Best checkpoint for each DAPT+TAPT data ratio:
- dialogbert/tapt/dapt_hwu_0524_lr5e-5_steps1000_bz32ac8_block256_warmup0/checkpoint-300/
- dialogbert/tapt/dapt_banking_0524_lr5e-5_steps1000_bz32ac8_block256_warmup0/checkpoint-600/
- dialogbert/tapt/dapt_restaurant8k_0524_lr2e-5_steps1000_bz32ac8_block256_warmup0/checkpoint-300
- dialogbert/tapt/dapt_top_0524_lr5e-5_steps2000_bz32ac8_block256_warmup0/checkpoint-1900/
- dialogbert/tapt/dapt_multiwoz_0524_lr5e-5_steps10000_bz32ac8_block256_warmup0/checkpoint-4100
- dialogbert/tapt/dapt_oos_0524_lr1e-4_steps1000_bz32ac8_block256_warmup0/checkpoint-1000/
- dialogbert/tapt/dapt_m2m_0524_lr5e-5_steps500_bz32ac8_block256_warmup0/checkpoint-200/
In convlab2/ptm/pretraining/eval_mlm.sh, set hyperparameters and run.
In convlab2/ptm/eval_tasks/nlu/run.sh, set pre-trained model path and run.
In convlab2/ptm/eval_tasks/dialoglue/run_[hwu|banking|rest8k|top].sh, set pre-trained model path and run.
Bert: convlab2/ptm/eval_tasks/dialoglue/run_all_[fewshot|fulldata]_bert.sh
In convlab2/ptm/eval_tasks/dialoglue/trippy/run_[baseline|trippy].sh, set pre-trained model path and run.

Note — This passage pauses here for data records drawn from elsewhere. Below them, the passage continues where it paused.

(* ===== verification/Nat.v ===== *)
(** Network address translation: or_nat.c without its maintenance thread, and
    [populate_nat_packet] of or_utils.c. A packet that leaves by the WAN
    interface gets the external address and port of its table entry, a packet
    that comes in by it the internal ones, and the checksums are updated from
    the sums cached in the entry. *)

From S2P Require Import Prelude Words Bytes State Headers Checksum Packets.
Local Open Scope Z_scope.
Local Open Scope scone_scope.

Definition lock_nat_table : M unit := acquire L_nat_table Mutex.
Definition unlock_nat_table : M unit := release L_nat_table.

Inductive nat_type := NAT_EXTERNAL | NAT_INTERNAL.

(** ** Headers

    The TCP, UDP and ICMP headers are at the same place; an ICMP error holds
    the IP header of the packet it is about, followed by its ports or by its
    ICMP header. *)

Definition sizeof_nat_icmp_hdr : nat := 8.

Definition get_nat_tcp_hdr : nat := ETH_HDR_LEN + sizeof_ip_hdr.
Definition get_nat_udp_hdr : nat := ETH_HDR_LEN + sizeof_ip_hdr.
Definition get_nat_icmp_hdr : nat := ETH_HDR_LEN + sizeof_ip_hdr.
Definition get_ip_hdr_from_icmp_data : nat := ETH_HDR_LEN + sizeof_ip_hdr + sizeof_nat_icmp_hdr.
Definition get_nat_port_list_from_icmp_data : nat :=
  ETH_HDR_LEN + sizeof_ip_hdr + sizeof_nat_icmp_hdr + sizeof_ip_hdr.
Definition get_icmp_hdr_from_icmp_data : nat :=
  ETH_HDR_LEN + sizeof_ip_hdr + sizeof_nat_icmp_hdr + sizeof_ip_hdr.

Definition tcp_sport (p : bytes) (o : nat) : option Z := get16 p o.
Definition tcp_dport (p : bytes) (o : nat) : option Z := get16 p (o + 2).
Definition tcp_sum (p : bytes) (o : nat) : option Z := get16 p (o + 16).
Definition set_tcp_sport (p : bytes) (o : nat) (v : Z) : option bytes := put16 p o v.
Definition set_tcp_dport (p : bytes) (o : nat) (v : Z) : option bytes := put16 p (o + 2) v.
Definition set_tcp_sum (p : bytes) (o : nat) (v : Z) : option bytes := put16 p (o + 16) v.

Definition udp_sport (p : bytes) (o : nat) : option Z := get16 p o.
Definition udp_dport (p : bytes) (o : nat) : option Z := get16 p (o + 2).
Definition udp_sum (p : bytes) (o : nat) : option Z := get16 p (o + 6).
Definition set_udp_sport (p : bytes) (o : nat) (v : Z) : option bytes := put16 p o v.
Definition set_udp_dport (p : bytes) (o : nat) (v : Z) : option bytes := put16 p (o + 2) v.
Definition set_udp_sum (p : bytes) (o : nat) (v : Z) : option bytes := put16 p (o + 6) v.

Definition icmp_sum (p : bytes) (o : nat) : option Z := get16 p (o + 2).
Definition icmp_opt1 (p : bytes) (o : nat) : option Z := get16 p (o + 4).
Definition set_icmp_opt1 (p : bytes) (o : nat) (v : Z) : option bytes := put16 p (o + 4) v.

Definition is_echo (type : Z) : bool :=
  (type =? ICMP_TYPE_ECHO_REQUEST) || (type =? ICMP_TYPE_ECHO_REPLY).

Definition is_icmp_error (type : Z) : bool :=
  (type =? ICMP_TYPE_TIME_EXCEEDED) || (type =? ICMP_TYPE_DESTINATION_UNREACHABLE).

(** ** The address and port of a packet *)

Definition get_nat_echo_id_from_icmp_data (packet : bytes) : option Z :=
  icmp_opt1 packet get_icmp_hdr_from_icmp_data.

(** The port, 0 when the message has none. *)
Definition get_nat_port_from_icmp (packet : bytes) (t : nat_type) : option Z :=
  type ← icmp_type packet get_nat_icmp_hdr;
  if is_echo type then icmp_opt1 packet get_nat_icmp_hdr
  else if is_icmp_error type then
    proto ← ip_p packet get_ip_hdr_from_icmp_data;
    if (proto =? IP_PROTO_UDP) || (proto =? IP_PROTO_TCP) then
      match t with
      | NAT_EXTERNAL => get16 packet get_nat_port_list_from_icmp_data
      | NAT_INTERNAL => get16 packet (get_nat_port_list_from_icmp_data + 2)
      end
    else if proto =? IP_PROTO_ICMP then get_nat_echo_id_from_icmp_data packet
    else Some 0
  else Some 0.

Definition get_nat_ip_port_pair (packet : bytes) (t : nat_type) : option (Z * Z) :=
  proto ← ip_p packet get_ip_hdr;
  ip ← match t with
       | NAT_EXTERNAL => ip_dst packet get_ip_hdr
       | NAT_INTERNAL => ip_src packet get_ip_hdr
       end;
  if proto =? IP_PROTO_TCP then
    port ← match t with
           | NAT_EXTERNAL => tcp_dport packet get_nat_tcp_hdr
           | NAT_INTERNAL => tcp_sport packet get_nat_tcp_hdr
           end;
    Some (ip, port)
  else if proto =? IP_PROTO_UDP then
    port ← match t with
           | NAT_EXTERNAL => udp_dport packet get_nat_udp_hdr
           | NAT_INTERNAL => udp_sport packet get_nat_udp_hdr
           end;
    Some (ip, port)
  else if proto =? IP_PROTO_ICMP then
    port ← get_nat_port_from_icmp packet t; Some (ip, port)
  else Some (0, 0).

Definition get_src_port_number_from_icmp (packet : bytes) : option Z :=
  type ← icmp_type packet get_nat_icmp_hdr;
  if is_echo type then icmp_opt1 packet get_nat_icmp_hdr
  else if is_icmp_error type then get16 packet get_nat_port_list_from_icmp_data
  else Some 0.

Definition get_src_port_number (packet : bytes) (ip_protocol : Z) : option Z :=
  if ip_protocol =? IP_PROTO_TCP then tcp_sport packet get_nat_tcp_hdr
  else if ip_protocol =? IP_PROTO_UDP then udp_sport packet get_nat_udp_hdr
  else if ip_protocol =? IP_PROTO_ICMP then get_src_port_number_from_icmp packet
  else Some 0.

In convlab2/ptm/eval_tasks/dst/scripts/, set pre-trained model path and run.
https://github.com/jasonwu0731/ToD-BERT, replace the pre-trained model path
In convlab2/ptm/eval_tasks/RSA/rsa_analysis.py, select model path and run.
In convlab2/ptm/eval_tasks/RSA/RSA.ipynb, compute rsa similarity.